> _Requirement_:
Return, unaltered, every line from the beginning of the material below up to and including the one with "its content. The".

::: Provided data

(** Modelled from the spec: [rez.serialise.load_from_file] is not part of
    the module. The loader reads the file and parses it according to the
    declared format into a document, or fails; a text file is returned as
    its content. The callback, when given, post-processes the result. *)
Definition load_from_file `{Env} (filepath : string) (format_ : FileFormat)
    (update_data_callback : option (FileFormat → value → res value))
  : M value :=
  content ← read_file filepath;
  result ← lift match format_ with
                | txt => Ok (VStr content)
                | _ =>
                    match load_structured format_ content with
                    | Some d => Ok (VDict d)
                    | None => Raise (LoaderError filepath)
                    end
                end;
  match update_data_callback with
  | Some callback => lift (callback format_ result)
  | None => ret result
  end.

(** ** The parts of the repository that the resources call back *)

Module PackageRepository.

(** Modelled from the spec: [get_resource] belongs to the base class
    [rez.package_repository.PackageRepository] and its resource pool,
    which are not part of the module. The registry resolves a (kind,
    parameters) key to a singleton resource instance: a memo table with
    insert-if-absent, never evicted. A new object gets a fresh identity. *)
Definition get_resource (resource_key : string)
    (variables : gmap string var) : M Resource := λ w,
  let handle := (resource_key, variables) in
  match pool w !! handle with
  | Some resource => (Ok resource, w)
  | None =>
      let resource := {| res_id := size (pool w); res_handle := handle |} in
      (Ok resource, set_pool (<[handle := resource]> (pool w)) w)
  end.

Definition _get_version_dirs__key (root : string)
  : M (string * Z * Qc) :=
  st ← os_stat root;
  ret (root, st_ino st, st_mtime st).

Definition _get_version_dirs__body (root : string) : M (list string) :=
  names ← os_listdir root;
  filterM (λ name,
    if String.prefix "." name then ret false
    else os_path_isdir (os_path_join root name)) names.

(** [@mem_cached(DataType.listdir, key_func=_get_version_dirs__key)].
    Modelled from the spec: [rez.memcache] is not part of the module. The
    listing is memoized under the key; a new key forces a re-scan. *)
Definition _get_version_dirs (root : string) : M (list string) :=
  key ← _get_version_dirs__key root;
  cached_property (λ w, listdir_memo w !! key)
    (λ dirs w, set_listdir_memo (<[key := dirs]> (listdir_memo w)) w)
    (_get_version_dirs__body root).

End PackageRepository.

(** ** resources *)

Module FileSystemPackageFamilyResource.

Definition key := FileSystemPackageFamilyResource_key.

Definition path (self : Resource) : res string :=
  l ← as_path (location self);
  n ← as_path (name self);
  Ok (os_path_join l n).

Definition _uri (self : Resource) : res string := path self.

Definition get_last_release_time (self : Resource) : M Qc :=
  (* this repository makes sure to update path mtime every time a
     variant is added to the repository *)
  path ← lift (l ← as_path (location self);
               n ← as_path (name self);
               Ok (os_path_join l n));
  try_except (os_path_getmtime path) is_OSError (ret 0%Qc).

Definition iter_packages (self : Resource) : M (list Resource) :=
  (* check for unversioned package *)
  p ← lift (path self);
  '(filepath, _) ← _get_file p "package";
  if path_truthy filepath then
    package ← PackageRepository.get_resource
      FileSystemPackageResource_key
      {[ "location" := location self; "name" := name self ]};
    ret [package]
  else
    (* versioned packages *)
    p ← lift (path self);
    dirs ← PackageRepository._get_version_dirs p;
    mapM (λ version_str,
      PackageRepository.get_resource
        FileSystemPackageResource_key
        {[ "location" := location self; "name" := name self;
           "version" := VarStr version_str ]}) dirs.

End FileSystemPackageFamilyResource.

Module FileSystemPackageResource.

Definition key := FileSystemPackageResource_key.
Definition variant_key := FileSystemVariantResource_key.

Section methods.
Context `{Env}.

Definition parent (self : Resource) : M Resource :=
  cached_property (λ w, parent_memo w !! res_id self)
    (λ r w, set_parent_memo (<[res_id self := r]> (parent_memo w)) w)
    (PackageRepository.get_resource
       FileSystemPackageFamilyResource_key
       {[ "location" := location self; "name" := name self ]}).

Definition path (self : Resource) : res string :=
  l ← as_path (location self);
  n ← as_path (name self);
  let path := os_path_join l n in
  let ver_str := get self "version" in
  if var_truthy ver_str then
    v ← as_path ver_str;
    Ok (os_path_join path v)
  else Ok path.

Definition _filepath_and_format (self : Resource)
  : M (option string * option FileFormat) :=
  cached_property (λ w, filepath_memo w !! res_id self)
    (λ v w, set_filepath_memo (<[res_id self := v]> (filepath_memo w)) w)
    (p ← lift (path self); _get_file p "package").

Definition filepath (self : Resource) : M (option string) :=
  v ← _filepath_and_format self; ret v.1.

Definition file_format (self : Resource) : M (option FileFormat) :=
  v ← _filepath_and_format self; ret v.2.

Definition _uri (self : Resource) : M (option string) := filepath self.

(** [self.uri]: the property of the base class that returns [_uri()]. *)
Definition uri (self : Resource) : M (option string) := _uri self.

Definition base (self : Resource) : res string := path self.

Definition _update_changelog (file_format : FileFormat) (data : value)
  : res value :=
  (* this is to deal with older package releases. They can contain long
     changelogs, and release.yaml files can contain a list-of-str
     changelog. *)
  let maxlen := max_package_changelog_chars in
  if decide (file_format = yaml) then
    match data with
    | VDict d =>
        let changelog := default VNone (d !! "changelog") in
        if truthy changelog then
          '(changelog, changed) ←
             match changelog with
             | VList lines => s ← str_join nl lines; Ok (VStr s, true)
             | _ => Ok (changelog, false)
             end;
          n ← py_len changelog;
          '(changelog, changed) ←
             (if maxlen + 3 <? n then
                c ← py_slice_to changelog maxlen;
                c' ← py_add c (VStr "...");
                Ok (c', true)
              else Ok (changelog, changed));
          Ok (if (changed : bool)
              then VDict (<["changelog" := changelog]> d)
              else data)
        else Ok data
    | _ => Raise AttributeError
    end
  else
    match data with
    | VStr s =>
        if maxlen + 3 <? str_len s
        then Ok (VStr (str_slice_to s maxlen +:+ "..."))
        else Ok data
    | _ => Raise AssertionError
    end.

Definition _load_old_formats (self : Resource) : M value :=
  u ← uri self;
  path ← match u with
         | Some p => ret p
         | None => raise AttributeError
         end;
  let filepath := os_path_join path "release.yaml" in
  b ← os_path_isfile filepath;
  if (b : bool) then
    (* rez<2.0.BETA.16 *)
    load_from_file filepath yaml (Some _update_changelog)
  else
    let path_ := os_path_join path ".metadata" in
    b ← os_path_isdir path_;
    if (b : bool) then
      (* rez-1 *)
      let data : doc := ∅ in
      let filepath := os_path_join path_ "changelog.txt" in
      b ← os_path_isfile filepath;
      data ← (if (b : bool) then
                c ← load_from_file filepath txt (Some _update_changelog);
                ret (<["changelog" := c]> data)
              else ret data);
      let filepath := os_path_join path_ "release_time.txt" in
      b ← os_path_isfile filepath;
      data ← (if (b : bool) then
                value ← load_from_file filepath txt None;
                (* try: data["timestamp"] = int(value.strip())
                   except: pass *)
                match value with
                | VStr s =>
                    match py_int (py_strip s) with
                    | Some z => ret (<["timestamp" := VInt z]> data)
                    | None => ret data
                    end
                | _ => ret data
                end
              else ret data);
      ret (VDict data)
    else ret VNone.

Definition _load (self : Resource) : M doc :=
  fp ← filepath self;
  match fp with
  | None => raise PackageMetadataError
  | Some fp =>
      fmt ← file_format self;
      format_ ← match fmt with
                | Some f => ret f
                | None => raise TypeError
                end;
      data ← load_from_file fp format_ None;
      match data with
      | VDict data =>
          if bool_decide (data !! "timestamp" = None) then
            (* old format support *)
            data_ ← _load_old_formats self;
            if truthy data_ then
              match data_ with
              | VDict data_ => ret (dict_update data data_)
              | _ => raise TypeError
              end
            else ret data
          else ret data
      | _ => raise TypeError
      end
  end.

End methods.
End FileSystemPackageResource.

Module FileSystemVariantResource.

Definition key := FileSystemVariantResource_key.

Definition parent (self : Resource) : M Resource :=
  cached_property (λ w, parent_memo w !! res_id self)
    (λ r w, set_parent_memo (<[res_id self := r]> (parent_memo w)) w)
    (PackageRepository.get_resource
       FileSystemPackageResource_key
       {[ "location" := location self; "name" := name self;
          "version" := get self "version" ]}).

End FileSystemVariantResource.

(** -- 'combined' resource types *)

Module FileSystemCombinedPackageFamilyResource.

Definition key := FileSystemCombinedPackageFamilyResource_key.

Definition ext (self : Resource) : var := get self "ext".

Definition filepath (self : Resource) : res string :=
  let filename := py_str (name self) +:+ "." +:+ py_str (ext self) in
  l ← as_path (location self);
  Ok (os_path_join l filename).

Definition _uri (self : Resource) : res string := filepath self.

Definition get_last_release_time (self : Resource) : M Qc :=
  try_except (p ← lift (filepath self); os_path_getmtime p)
    is_OSError (ret 0%Qc).

Section methods.
Context `{Env} `{Versions}.

(** [str(version)] *)
Variable str : Version → string.

(** [if not self.versions:] on the validated attribute, which is [None]
    when the family document has no [versions] key. *)
Definition versions_truthy (versions : option (list Version)) : bool :=
  match versions with
  | Some (_ :: _) => true
  | _ => false
  end.

(** [iter_packages], given the validated attribute [self.versions] of the
    loaded family document. *)
Definition iter_packages (versions : option (list Version))
    (self : Resource) : M (list Resource) :=
  (* unversioned package *)
  if negb (versions_truthy versions) then
    package ← PackageRepository.get_resource
      FileSystemCombinedPackageResource_key
      {[ "location" := location self; "name" := name self;
         "ext" := ext self ]};
    ret [package]
  else
    (* versioned packages *)
    mapM (λ version,
      PackageRepository.get_resource
        FileSystemCombinedPackageResource_key
        {[ "location" := location self; "name" := name self;
           "ext" := ext self; "version" := VarStr (str version) ]})
      (default [] versions).

Definition _load (self : Resource) : M value :=
  format_ ← lift (FileFormat_getitem (ext self));
  p ← lift (filepath self);
  load_from_file p format_ None.

End methods.

End FileSystemCombinedPackageFamilyResource.

Module FileSystemCombinedPackageResource.

Definition key := FileSystemCombinedPackageResource_key.
Definition variant_key := FileSystemCombinedVariantResource_key.

Definition parent (self : Resource) : M Resource :=
  cached_property (λ w, parent_memo w !! res_id self)
    (λ r w, set_parent_memo (<[res_id self := r]> (parent_memo w)) w)
    (PackageRepository.get_resource
       FileSystemCombinedPackageFamilyResource_key
       {[ "location" := location self; "name" := name self;
          "ext" := get self "ext" ]}).

(** [iter_variants], given the validated document [self.data] of the
    package. *)
Definition iter_variants (data : doc) (self : Resource)
  : M (list Resource) :=
  num_variants ← lift (py_len (default (VList []) (data !! "variants")));
  let indexes :=
    if num_variants =? 0 then [VarNone]
    else VarInt <$> seqZ 0 num_variants in
  mapM (λ index,
    PackageRepository.get_resource variant_key
      {[ "location" := location self; "name" := name self;
         "ext" := get self "ext"; "version" := get self "version";
         "index" := index ]}) indexes.

Section methods.
Context `{Versions}.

::::::

> _Solved problem_:
(** Modelled from the spec: [rez.serialise.load_from_file] is not part of
    the module. The loader reads the file and parses it according to the
    declared format into a document, or fails; a text file is returned as
    its content. The callback, when given, post-processes the result. *)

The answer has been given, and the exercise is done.